■ **WHAT IS EXPECTED**
Take the entries below and print only the lines from the one with "(** An aggregate" through the one with "Definition is_ordering (c", exactly as they stand, both ends included.

■ **DATA UNDER STUDY**
=== Begin Enclosure ===
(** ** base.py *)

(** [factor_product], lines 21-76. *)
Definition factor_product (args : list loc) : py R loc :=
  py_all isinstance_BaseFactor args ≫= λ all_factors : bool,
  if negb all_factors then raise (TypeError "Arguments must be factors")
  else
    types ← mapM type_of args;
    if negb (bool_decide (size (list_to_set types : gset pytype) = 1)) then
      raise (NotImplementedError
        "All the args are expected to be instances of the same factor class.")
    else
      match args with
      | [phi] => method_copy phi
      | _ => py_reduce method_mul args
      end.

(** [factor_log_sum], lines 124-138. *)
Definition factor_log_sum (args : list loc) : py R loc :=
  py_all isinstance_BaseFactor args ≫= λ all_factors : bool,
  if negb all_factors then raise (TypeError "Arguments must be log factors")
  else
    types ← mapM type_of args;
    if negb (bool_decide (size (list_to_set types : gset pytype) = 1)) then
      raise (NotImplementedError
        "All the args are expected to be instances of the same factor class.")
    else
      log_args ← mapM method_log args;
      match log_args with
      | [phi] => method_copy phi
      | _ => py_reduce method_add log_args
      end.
=== End Enclosure ===
=== Begin Enclosure ===
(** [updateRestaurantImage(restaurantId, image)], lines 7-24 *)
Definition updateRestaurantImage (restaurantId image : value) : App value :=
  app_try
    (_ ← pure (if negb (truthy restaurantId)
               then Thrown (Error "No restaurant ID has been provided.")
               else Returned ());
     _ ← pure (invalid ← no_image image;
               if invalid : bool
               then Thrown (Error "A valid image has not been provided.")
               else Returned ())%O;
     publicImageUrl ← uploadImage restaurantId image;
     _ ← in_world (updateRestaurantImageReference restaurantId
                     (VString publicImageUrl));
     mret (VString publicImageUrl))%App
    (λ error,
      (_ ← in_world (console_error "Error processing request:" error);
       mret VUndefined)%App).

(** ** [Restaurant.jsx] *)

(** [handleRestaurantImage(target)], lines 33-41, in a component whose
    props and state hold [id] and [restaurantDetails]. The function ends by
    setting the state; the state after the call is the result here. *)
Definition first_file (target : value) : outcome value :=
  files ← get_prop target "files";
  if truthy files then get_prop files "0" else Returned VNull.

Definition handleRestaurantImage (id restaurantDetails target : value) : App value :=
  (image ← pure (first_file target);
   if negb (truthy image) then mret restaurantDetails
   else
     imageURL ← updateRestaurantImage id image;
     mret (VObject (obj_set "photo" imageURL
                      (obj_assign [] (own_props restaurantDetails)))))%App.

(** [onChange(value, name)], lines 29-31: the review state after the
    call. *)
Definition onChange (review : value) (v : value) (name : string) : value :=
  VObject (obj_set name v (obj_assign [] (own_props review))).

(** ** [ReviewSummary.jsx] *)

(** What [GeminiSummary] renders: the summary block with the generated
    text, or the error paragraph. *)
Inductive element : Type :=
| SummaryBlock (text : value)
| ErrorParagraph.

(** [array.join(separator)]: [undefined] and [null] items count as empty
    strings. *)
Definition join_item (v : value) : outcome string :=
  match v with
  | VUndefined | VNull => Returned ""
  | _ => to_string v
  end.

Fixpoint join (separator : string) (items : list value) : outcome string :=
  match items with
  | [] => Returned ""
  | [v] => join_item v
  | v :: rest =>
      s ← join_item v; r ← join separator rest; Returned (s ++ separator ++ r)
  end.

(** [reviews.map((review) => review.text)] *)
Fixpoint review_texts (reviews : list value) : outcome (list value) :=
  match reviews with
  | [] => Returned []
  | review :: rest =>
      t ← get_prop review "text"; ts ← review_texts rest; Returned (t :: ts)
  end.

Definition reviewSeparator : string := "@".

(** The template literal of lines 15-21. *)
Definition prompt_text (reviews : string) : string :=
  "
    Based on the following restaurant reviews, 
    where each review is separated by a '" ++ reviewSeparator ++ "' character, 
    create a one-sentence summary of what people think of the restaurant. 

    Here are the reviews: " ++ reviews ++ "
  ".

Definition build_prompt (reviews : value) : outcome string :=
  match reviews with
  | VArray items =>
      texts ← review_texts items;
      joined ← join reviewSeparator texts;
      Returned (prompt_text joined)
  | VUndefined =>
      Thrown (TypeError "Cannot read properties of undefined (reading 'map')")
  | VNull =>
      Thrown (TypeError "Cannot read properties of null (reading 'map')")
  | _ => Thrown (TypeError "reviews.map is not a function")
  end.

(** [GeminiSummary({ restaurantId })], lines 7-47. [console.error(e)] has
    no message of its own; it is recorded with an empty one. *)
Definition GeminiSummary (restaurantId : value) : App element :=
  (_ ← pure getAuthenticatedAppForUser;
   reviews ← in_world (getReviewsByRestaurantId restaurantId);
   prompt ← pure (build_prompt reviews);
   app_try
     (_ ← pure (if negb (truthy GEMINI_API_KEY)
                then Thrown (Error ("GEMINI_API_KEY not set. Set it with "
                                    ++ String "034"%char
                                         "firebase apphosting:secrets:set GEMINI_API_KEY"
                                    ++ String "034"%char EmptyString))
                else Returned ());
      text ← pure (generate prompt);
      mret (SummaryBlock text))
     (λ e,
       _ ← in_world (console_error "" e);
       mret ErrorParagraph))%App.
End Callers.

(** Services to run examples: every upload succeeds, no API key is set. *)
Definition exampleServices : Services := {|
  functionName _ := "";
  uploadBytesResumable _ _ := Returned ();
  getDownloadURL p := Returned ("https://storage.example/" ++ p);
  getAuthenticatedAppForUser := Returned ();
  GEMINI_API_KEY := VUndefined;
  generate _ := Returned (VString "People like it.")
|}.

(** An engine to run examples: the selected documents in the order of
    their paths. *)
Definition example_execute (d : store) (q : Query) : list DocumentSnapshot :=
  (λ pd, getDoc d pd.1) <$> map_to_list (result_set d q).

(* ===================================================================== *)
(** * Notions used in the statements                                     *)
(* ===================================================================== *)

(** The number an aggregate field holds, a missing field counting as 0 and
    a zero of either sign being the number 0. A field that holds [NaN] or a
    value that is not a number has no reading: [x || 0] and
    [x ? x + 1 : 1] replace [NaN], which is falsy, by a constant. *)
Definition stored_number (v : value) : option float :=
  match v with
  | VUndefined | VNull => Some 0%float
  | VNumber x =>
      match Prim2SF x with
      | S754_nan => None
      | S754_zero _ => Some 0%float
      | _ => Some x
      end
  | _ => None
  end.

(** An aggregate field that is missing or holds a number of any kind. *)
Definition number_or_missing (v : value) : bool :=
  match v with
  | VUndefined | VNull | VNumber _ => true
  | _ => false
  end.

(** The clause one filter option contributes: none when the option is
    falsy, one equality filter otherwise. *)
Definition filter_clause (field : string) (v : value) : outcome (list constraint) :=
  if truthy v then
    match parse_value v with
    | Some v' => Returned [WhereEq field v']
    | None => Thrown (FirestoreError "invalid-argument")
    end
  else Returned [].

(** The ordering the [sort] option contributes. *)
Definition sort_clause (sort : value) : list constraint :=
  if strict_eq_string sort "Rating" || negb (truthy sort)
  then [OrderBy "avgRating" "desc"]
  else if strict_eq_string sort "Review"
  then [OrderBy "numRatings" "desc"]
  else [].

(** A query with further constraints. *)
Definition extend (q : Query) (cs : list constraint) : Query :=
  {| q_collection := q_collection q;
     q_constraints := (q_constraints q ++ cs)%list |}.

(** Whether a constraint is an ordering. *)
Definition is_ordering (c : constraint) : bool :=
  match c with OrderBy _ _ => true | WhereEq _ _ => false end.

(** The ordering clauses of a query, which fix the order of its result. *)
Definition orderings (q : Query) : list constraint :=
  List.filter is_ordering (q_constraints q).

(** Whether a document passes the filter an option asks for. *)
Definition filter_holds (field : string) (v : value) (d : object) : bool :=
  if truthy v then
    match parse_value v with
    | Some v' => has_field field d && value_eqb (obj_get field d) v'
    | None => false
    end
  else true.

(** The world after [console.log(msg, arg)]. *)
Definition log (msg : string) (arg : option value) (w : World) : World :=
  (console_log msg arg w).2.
=== End Enclosure ===
=== Begin Enclosure ===
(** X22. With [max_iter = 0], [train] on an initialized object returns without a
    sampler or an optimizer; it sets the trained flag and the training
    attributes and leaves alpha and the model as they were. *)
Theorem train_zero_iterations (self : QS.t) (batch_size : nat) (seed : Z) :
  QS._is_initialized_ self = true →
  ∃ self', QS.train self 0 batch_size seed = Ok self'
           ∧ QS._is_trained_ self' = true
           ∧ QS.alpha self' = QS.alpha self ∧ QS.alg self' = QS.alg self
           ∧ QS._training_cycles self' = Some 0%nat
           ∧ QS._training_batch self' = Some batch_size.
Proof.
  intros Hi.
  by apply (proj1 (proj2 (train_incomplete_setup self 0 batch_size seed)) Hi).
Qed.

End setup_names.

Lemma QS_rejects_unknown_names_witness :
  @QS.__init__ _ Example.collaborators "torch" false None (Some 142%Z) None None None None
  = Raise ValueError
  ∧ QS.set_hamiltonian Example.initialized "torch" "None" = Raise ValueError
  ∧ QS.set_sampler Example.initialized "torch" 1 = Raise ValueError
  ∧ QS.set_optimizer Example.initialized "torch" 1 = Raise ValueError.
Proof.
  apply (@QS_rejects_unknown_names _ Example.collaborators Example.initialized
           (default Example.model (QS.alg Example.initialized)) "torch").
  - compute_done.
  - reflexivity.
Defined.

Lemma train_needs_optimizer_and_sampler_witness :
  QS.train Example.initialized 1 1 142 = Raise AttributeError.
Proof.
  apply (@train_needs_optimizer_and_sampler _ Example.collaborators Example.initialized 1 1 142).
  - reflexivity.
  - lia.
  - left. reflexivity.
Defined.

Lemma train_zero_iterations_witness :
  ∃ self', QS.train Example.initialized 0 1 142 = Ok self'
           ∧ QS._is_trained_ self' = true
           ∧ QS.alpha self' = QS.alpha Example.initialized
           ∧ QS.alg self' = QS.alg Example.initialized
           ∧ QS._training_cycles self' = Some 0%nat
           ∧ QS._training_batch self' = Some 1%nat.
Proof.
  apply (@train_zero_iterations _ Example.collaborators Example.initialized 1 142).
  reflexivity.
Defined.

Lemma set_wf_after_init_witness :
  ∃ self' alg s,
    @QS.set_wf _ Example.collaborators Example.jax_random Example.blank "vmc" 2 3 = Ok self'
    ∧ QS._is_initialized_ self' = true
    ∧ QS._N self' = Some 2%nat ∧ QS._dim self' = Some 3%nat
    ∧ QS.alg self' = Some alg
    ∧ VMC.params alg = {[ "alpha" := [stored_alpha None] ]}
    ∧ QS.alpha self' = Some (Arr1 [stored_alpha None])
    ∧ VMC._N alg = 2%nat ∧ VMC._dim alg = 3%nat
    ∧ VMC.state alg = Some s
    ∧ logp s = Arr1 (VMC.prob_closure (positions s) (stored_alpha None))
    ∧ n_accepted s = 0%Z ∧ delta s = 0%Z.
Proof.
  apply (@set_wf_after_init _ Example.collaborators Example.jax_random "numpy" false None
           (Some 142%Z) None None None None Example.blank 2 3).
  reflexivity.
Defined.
=== End Enclosure ===
■ **RESULT OF THIS TASK**
(** An aggregate field that is missing or holds a number of any kind. *)
Definition number_or_missing (v : value) : bool :=
  match v with
  | VUndefined | VNull | VNumber _ => true
  | _ => false
  end.

(** The clause one filter option contributes: none when the option is
    falsy, one equality filter otherwise. *)
Definition filter_clause (field : string) (v : value) : outcome (list constraint) :=
  if truthy v then
    match parse_value v with
    | Some v' => Returned [WhereEq field v']
    | None => Thrown (FirestoreError "invalid-argument")
    end
  else Returned [].

(** The ordering the [sort] option contributes. *)
Definition sort_clause (sort : value) : list constraint :=
  if strict_eq_string sort "Rating" || negb (truthy sort)
  then [OrderBy "avgRating" "desc"]
  else if strict_eq_string sort "Review"
  then [OrderBy "numRatings" "desc"]
  else [].

(** A query with further constraints. *)
Definition extend (q : Query) (cs : list constraint) : Query :=
  {| q_collection := q_collection q;
     q_constraints := (q_constraints q ++ cs)%list |}.

(** Whether a constraint is an ordering. *)
Definition is_ordering (c : constraint) : bool :=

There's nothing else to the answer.